Sister species diverge in modality-specific courtship signal form and function

Authors

Eileen Hebets, University of Nebraska - LincolnFollow
Mitch Bern, University of Nebraska-Lincoln
Rowan H. McGinley, University of Nebraska-Lincoln
Andy Roberts, The Ohio State University at NewarkFollow
Arik Kershenbaum, University of CambridgeFollow
James Starrett, University of California DavisFollow
Jason E. Bond, University of California DavisFollow

ORCID IDs

Eileen A. Hebets https://orcid.org/0000-0002-9382-2040

Date of this Version

2021

Citation

Ecology and Evolution. 2021;11:852–871.

Comments

© 2020 The Authors. This is an open access article under the terms of the Creative Commons Attribution License,

Abstract

Understanding the relative importance of different sources of selection (e.g., the environment, social/sexual selection) on the divergence or convergence of reproductive communication can shed light on the origin, maintenance, or even disappearance of species boundaries.
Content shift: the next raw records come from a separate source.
(* ===== verification/CacheEgress.v ===== *)
(** * Egress totals of the binary cache

    [src/cache_egress.rs], the record files of [src/state_files.rs] it is kept
    in, and the [/cache/*] route of [src/routes/files.rs].  The counters are
    atomics that requests update concurrently; the single reporting task takes
    snapshots and writes them to a record; a restart resumes from the record.

    The data directory is a map from names to contents.  Writing a record
    renames a complete file over it: the input says whether that succeeded,
    failed before the rename, or failed after it (syncing the directory).  A
    [DateTime] is a [Z] in nanoseconds; its texts are those of chrono, and the
    envelope's codec is serde_json's, both arguments. *)

From stdpp Require Import sorting base gmap list strings relations.
From Stdlib Require Import Ascii ZArith Lia.
From S2P Require Import Prelude Async RustStr Json DbText Assets.

#[local] Open Scope Z_scope.
#[local] Open Scope nest_scope.

Class EgressCodec := {
  envelope_to_vec : string → Z → Value → string;
  envelope_from_slice : string → option (string * Z * Value);
  datetime_to_string : Z → string;
  datetime_from_str : string → option Z;
  rfc3339_secs : Z → string;
}.

(** ** Record files *)

Abbreviation Disk := (gmap string string).

Inductive WriteOutcome := Written | FailedBefore | FailedAfter.

Section StateFiles.
Context `{!EgressCodec}.

Definition VERSION : Z := 1.

Definition valid_name (name : string) : bool :=
  in_range 1 128 (len name) && negb (starts_with "." name)
  && all_bytes (λ a, is_alnum a || byte_in ".-_" a) name.

Definition record_path (name : string) : result string string :=
  if valid_name name then Ok name else Err "state record name is not a plain file name".

Definition write_bytes (outcome : WriteOutcome) (name contents : string) (max_bytes : Z)
    (d : Disk) : result string unit * Disk :=
  if max_bytes <? len contents then (Err "state record exceeds its bound", d) else
  match record_path name with
  | Err e => (Err e, d)
  | Ok path =>
      match outcome with
      | Written => (Ok tt, <[path := contents]> d)
      | FailedBefore => (Err "write failed", d)
      | FailedAfter => (Err "directory sync failed", <[path := contents]> d)
      end
  end.

Definition read_bytes (name : string) (max_bytes : Z) (d : Disk) : result string (option string) :=
  path ≔ record_path name ?;
  match d !! path with
  | None => Ok None
  | Some contents =>
      if max_bytes <? len contents then Err "state record exceeds its bound"
      else Ok (Some contents)
  end.

Definition write (outcome : WriteOutcome) (name schema : string) (max_bytes : Z) (data : Value)
    (d : Disk) : result string unit * Disk :=
  write_bytes outcome name (envelope_to_vec schema VERSION data) max_bytes d.

Definition decode {T} (from_value : Value → option T) (contents schema : string)
    : result string T :=
  match envelope_from_slice contents with
  | None => Err "state record is not a JSON envelope"
  | Some (s, v, data) =>
      if negb (bool_decide (s = schema)) || negb (v =? VERSION) then Err "state record is another"
      else ok_or "state record data" (from_value data)
  end.

Definition read {T} (from_value : Value → option T) (name schema : string) (max_bytes : Z)
    (d : Disk) : option T :=
  match read_bytes name max_bytes d with
  | Ok (Some contents) => ok (decode from_value contents schema)
  | Ok None | Err _ => None
  end.

Definition remove (name : string) (d : Disk) : result string unit * Disk :=
  match record_path name with
  | Err e => (Err e, d)
  | Ok path => (Ok tt, delete path d)
  end.

(** [list]: the temporary files of interrupted writes, which it also clears, are
    not among the contents. *)
Definition list_records (suffix : string) (limit : nat) (d : Disk) : list string :=
  take limit (merge_sort String.le
    (List.filter (λ name, valid_name name && ends_with suffix name) (fst <$> map_to_list d))).

End StateFiles.

(** ** The counters *)

Definition RECORD : string := "cache-egress.json".
Definition RECORD_SCHEMA : string := "tiaris.nest.cache-egress".
Definition RECORD_MAX_BYTES : Z := 4096.

Record PersistedTotals := {
  pt_served_bytes_total : Z;
  pt_served_requests_total : Z;
  pt_missing_requests_total : Z;
  pt_counters_since : Z;
}.

Record CacheEgressSnapshot := {
  sn_served_bytes_total : Z;
  sn_served_requests_total : Z;
  sn_missing_requests_total : Z;
  sn_counters_since : string;
}.
#[global] Instance snapshot_eq_dec : EqDecision CacheEgressSnapshot.
Proof. solve_decision. Defined.

Record CacheEgressCounters := {
  served_bytes : Z;
  served_requests : Z;
  missing_requests : Z;
  counters_since : Z;
  persisted : option CacheEgressSnapshot;
}.

Inductive Egress := Served (bytes : Z) | Missing | Nothing.

(** The state the tasks share, and what an action learns from outside. *)
Record World := { w_counters : CacheEgressCounters; w_disk : Disk }.
Record Input := { in_tree : node; in_write : WriteOutcome }.
Abbreviation task := (prog Input World).

Definition set_counters (c : CacheEgressCounters) (w : World) : World :=
  {| w_counters := c; w_disk := w_disk w |}.

Definition starting_at (since : Z) : CacheEgressCounters := {|
  served_bytes := 0; served_requests := 0; missing_requests := 0;
  counters_since := since; persisted := None |}.

Definition saturating_add (counter delta : Z) : Z := sat_add u64_max counter delta.

Definition with_served_bytes (f : Z → Z) (c : CacheEgressCounters) : CacheEgressCounters := {|
  served_bytes := f (served_bytes c); served_requests := served_requests c;
  missing_requests := missing_requests c; counters_since := counters_since c;
  persisted := persisted c |}.
Definition with_served_requests (f : Z → Z) (c : CacheEgressCounters) : CacheEgressCounters := {|
  served_bytes := served_bytes c; served_requests := f (served_requests c);
  missing_requests := missing_requests c; counters_since := counters_since c;
  persisted := persisted c |}.
Definition with_missing_requests (f : Z → Z) (c : CacheEgressCounters) : CacheEgressCounters := {|
  served_bytes := served_bytes c; served_requests := served_requests c;
  missing_requests := f (missing_requests c); counters_since := counters_since c;
  persisted := persisted c |}.
Definition with_persisted (s : option CacheEgressSnapshot) (c : CacheEgressCounters)
    : CacheEgressCounters := {|
  served_bytes := served_bytes c; served_requests := served_requests c;
  missing_requests := missing_requests c; counters_since := counters_since c;
  persisted := s |}.

(** One atomic update of the counters, and one load. *)
Definition update (f : CacheEgressCounters → CacheEgressCounters) : task unit :=
  section (λ w, (tt, set_counters (f (w_counters w)) w)).
Definition load {A} (f : CacheEgressCounters → A) : task A := section (λ w, (f (w_counters w), w)).

Definition record_served (bytes : Z) : task unit :=
  update (with_served_bytes (λ n, saturating_add n bytes)) ≫= λ _,
  update (with_served_requests (λ n, saturating_add n 1)).

Definition record_missing : task unit :=
  update (with_missing_requests (λ n, saturating_add n 1)).

Definition record (egress : Egress) : task unit :=
  match egress with
  | Served bytes => record_served bytes
  | Missing => record_missing
  | Nothing => Ret tt
  end.

(** [HeaderValue::to_str] refuses nothing here: the length is decimal text. *)
Definition content_length (response : Response) : Z :=
  default 0 (value ← rsp_content_length response; parse_unsigned u64_max (trim value)).

Definition classify_cache_response (result : AppResult Response) (path_valid : bool) : Egress :=
  match result with
  | Ok response =>
      if (rsp_status response =? 200) || (rsp_status response =? 206)
      then Served (content_length response) else Nothing
  | Err NotFound => if path_valid then Missing else Nothing
  | Err _ => Nothing
  end.

(** ** The route *)

Definition cache_file (mime_guess : string → string) (root_dir : list string) (path : string)
    (range : option string) : task (AppResult Response) :=
  let path_valid := is_binary_cache_member_path path in
  tree ← read_input in_tree;
  let result := serve_binary_cache_member_from_root mime_guess tree root_dir path range in
  record (classify_cache_response result path_valid) ≫= λ _, Ret result.

Section Persistence.
Context `{!EgressCodec}.

(** [snapshot]: three loads; other tasks may run between them. *)
Definition snapshot : task CacheEgressSnapshot :=
  bytes ← load served_bytes;
  requests ← load served_requests;
  missing ← load (λ c, (missing_requests c, rfc3339_secs (counters_since c)));
  Ret {| sn_served_bytes_total := bytes; sn_served_requests_total := requests;
         sn_missing_requests_total := missing.1; sn_counters_since := missing.2 |}.

(** The same of counters nobody else can see yet. *)
Definition snapshot_of (c : CacheEgressCounters) : CacheEgressSnapshot := {|
  sn_served_bytes_total := served_bytes c; sn_served_requests_total := served_requests c;
  sn_missing_requests_total := missing_requests c;
  sn_counters_since := rfc3339_secs (counters_since c) |}.

(** serde's encoding of [PersistedTotals], and its decoder: a [u64] field is a
    non-negative integer, every field is required, no other is accepted. *)
Definition totals_to_value (t : PersistedTotals) : Value := Object
  [("counters_since", Str (datetime_to_string (pt_counters_since t)));
   ("missing_requests_total", Num (PosInt (pt_missing_requests_total t)));
   ("served_bytes_total", Num (PosInt (pt_served_bytes_total t)));
   ("served_requests_total", Num (PosInt (pt_served_requests_total t)))].

Definition as_u64 (v : Value) : option Z :=
  match v with Num (PosInt n) => try_unsigned u64_max n | _ => None end.

Definition totals_from_value (v : Value) : option PersistedTotals :=
  fields ← as_object v;
  if negb (forallb (λ f, bool_decide (f.1 ∈ ["served_bytes_total"; "served_requests_total";
             "missing_requests_total"; "counters_since"])) fields)
  then None else
  bytes ← (x ← obj_get "served_bytes_total" fields; as_u64 x);
  requests ← (x ← obj_get "served_requests_total" fields; as_u64 x);
  missing ← (x ← obj_get "missing_requests_total" fields; as_u64 x);
  since ← (x ← obj_get "counters_since" fields; s ← as_str x; datetime_from_str s);
  Some {| pt_served_bytes_total := bytes; pt_served_requests_total := requests;
          pt_missing_requests_total := missing; pt_counters_since := since |}.

Definition read_totals (d : Disk) : option PersistedTotals :=
  read totals_from_value RECORD RECORD_SCHEMA RECORD_MAX_BYTES d.

(** [chrono::Duration::days(1)]. *)
Definition DAY : Z := 86400 * 1000000000.

Definition restore_at (d : Disk) (now : Z) : CacheEgressCounters :=
  match read_totals d with
  | Some totals =>
      if pt_counters_since totals <=? now + DAY then
        let c := {| served_bytes := pt_served_bytes_total totals;
                    served_requests := pt_served_requests_total totals;
                    missing_requests := pt_missing_requests_total totals;
                    counters_since := pt_counters_since totals; persisted := None |} in
        with_persisted (Some (snapshot_of c)) c
      else starting_at now
  | None => starting_at now
  end.

(** The critical section of [persisted_snapshot], under the mutex of
    [persisted]; the caller's [counters_since] never changes. *)
Definition checkpoint (s : CacheEgressSnapshot) (i : Input) (w : World)
    : result string unit * World :=
  let c := w_counters w in
  if bool_decide (persisted c = Some s) then (Ok tt, w) else
  let '(written, d) := write (in_write i) RECORD RECORD_SCHEMA RECORD_MAX_BYTES
    (totals_to_value {| pt_served_bytes_total := sn_served_bytes_total s;
                        pt_served_requests_total := sn_served_requests_total s;
                        pt_missing_requests_total := sn_missing_requests_total s;
                        pt_counters_since := counters_since c |}) (w_disk w) in
  (written, {| w_counters := if is_ok written then with_persisted (Some s) c else c;
               w_disk := d |}).

Definition persisted_snapshot : task (CacheEgressSnapshot * result string unit) :=
  s ← snapshot;
  written ← atomic (checkpoint s);
  Ret (s, written).

End Persistence.

(** ** The process and its restarts *)

Section System.
Context `{!EgressCodec} (mime_guess : string → string) (root_dir : list string).

(** What the server was told: the totals, whether the write before it succeeded, and how
    many restarts had lost the record until then. *)
Record Report := { rp_snapshot : CacheEgressSnapshot; rp_persisted : bool; rp_epoch : nat }.

(** The reports, latest first. *)
Record Nest := {
  n_tasks : list (task unit);
  n_reporter : option (task (CacheEgressSnapshot * result string unit));
  n_world : World;
  n_reports : list Report;
  n_epoch : nat;
}.

Definition request (p : task unit) : Prop :=
  ∃ path range, p = (cache_file mime_guess root_dir path range ≫= λ _, Ret tt).

(** The process starts: [readable] when the record file, if there is one, can be read; it counts
    as missing otherwise. *)
Definition restart (readable : bool) (now : Z) (d : Disk) : World :=
  {| w_counters := restore_at (if readable then d else ∅) now; w_disk := d |}.

(** A start that passes over a record: it cannot be read, or the clock is more than a day
    behind it. *)
Definition loses_record (readable : bool) (now : Z) (d : Disk) : bool :=
  match read_totals d with
  | Some t => negb readable || (now + DAY <? pt_counters_since t)
  | None => false
  end.

(** Requests run concurrently with each other and with the one reporting task
    ([report_nest_state] of the management loop); the process can stop and
    start again at any point and with any clock. *)
Inductive nstep : Nest → Nest → Prop :=
| nstep_requests ts ts' rep w w' reps e :
    pstep request (ts, w) (ts', w') →
    nstep {| n_tasks := ts; n_reporter := rep; n_world := w; n_reports := reps; n_epoch := e |}
          {| n_tasks := ts'; n_reporter := rep; n_world := w'; n_reports := reps; n_epoch := e |}
| nstep_report ts w reps e :
    nstep {| n_tasks := ts; n_reporter := None; n_world := w; n_reports := reps; n_epoch := e |}
          {| n_tasks := ts; n_reporter := Some persisted_snapshot; n_world := w;
             n_reports := reps; n_epoch := e |}
| nstep_act ts B (act : Input → World → B * World) k i w reps e :
    nstep {| n_tasks := ts; n_reporter := Some (Step act k); n_world := w; n_reports := reps; n_epoch := e |}
          {| n_tasks := ts; n_reporter := Some (k (act i w).1); n_world := (act i w).2;
             n_reports := reps; n_epoch := e |}
| nstep_reported ts s written w reps e :
    nstep {| n_tasks := ts; n_reporter := Some (Ret (s, written)); n_world := w;
             n_reports := reps; n_epoch := e |}
          {| n_tasks := ts; n_reporter := None; n_world := w;
             n_reports := {| rp_snapshot := s; rp_persisted := is_ok written; rp_epoch := e |} :: reps;
             n_epoch := e |}
| nstep_restart ts rep w reps e readable now :
    nstep {| n_tasks := ts; n_reporter := rep; n_world := w; n_reports := reps; n_epoch := e |}
          {| n_tasks := []; n_reporter := None; n_world := restart readable now (w_disk w);
             n_reports := reps;
             n_epoch := if loses_record readable now (w_disk w) then S e else e |}.

(** A process that has just started. *)
Definition started (readable : bool) (now : Z) (d : Disk) : Nest := {|
  n_tasks := []; n_reporter := None; n_world := restart readable now d; n_reports := []; n_epoch := 0 |}.

End System.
Using a multistep approach, we tested the hypothesis that two presumed sister species of wolf spider with overlapping ranges and microhabitat use, yet differing degrees of sexual dimorphism, have diverged in their reliance on modality- specific courtship signaling. We predicted that male Schizocosa crassipalpata (no ornamentation) rely predominantly on diet-dependent vibratory signaling for mating success. In contrast, we predicted that male S. bilineata (black foreleg brushes) rely on diet-dependent visual signaling. We first tested and corroborated the sister-species relationship between S. crassipalpata and S. bilineata using phylogenomic scale data. Next, we tested for species-specific, diet-dependent vibratory and visual signaling by manipulating subadult diet and subsequently quantifying adult morphology and mature male courtship signals. As predicted, vibratory signal form was diet-dependent in S. crassipalpata, while visual ornamentation (brush area) was diet-dependent in S. bilineata. We then compared the species-specific reliance on vibratory and visual signaling by recording mating across artificially manipulated signaling environments (presence/absence of each modality in a 2 × 2 full factorial design). In accordance with our diet dependence results for S. crassipalpata, the presence of vibratory signaling was important for mating success. In contrast, the light and vibratory environment interacted to influence mating success in S. bilineata, with vibratory signaling being important only in the absence of light. We found no differences in overall activity patterns. Given that these species overlap in much of their range and microhabitat use, we suggest that competition for signaling space may have led to the divergence and differential use of sensory modalities between these sister species.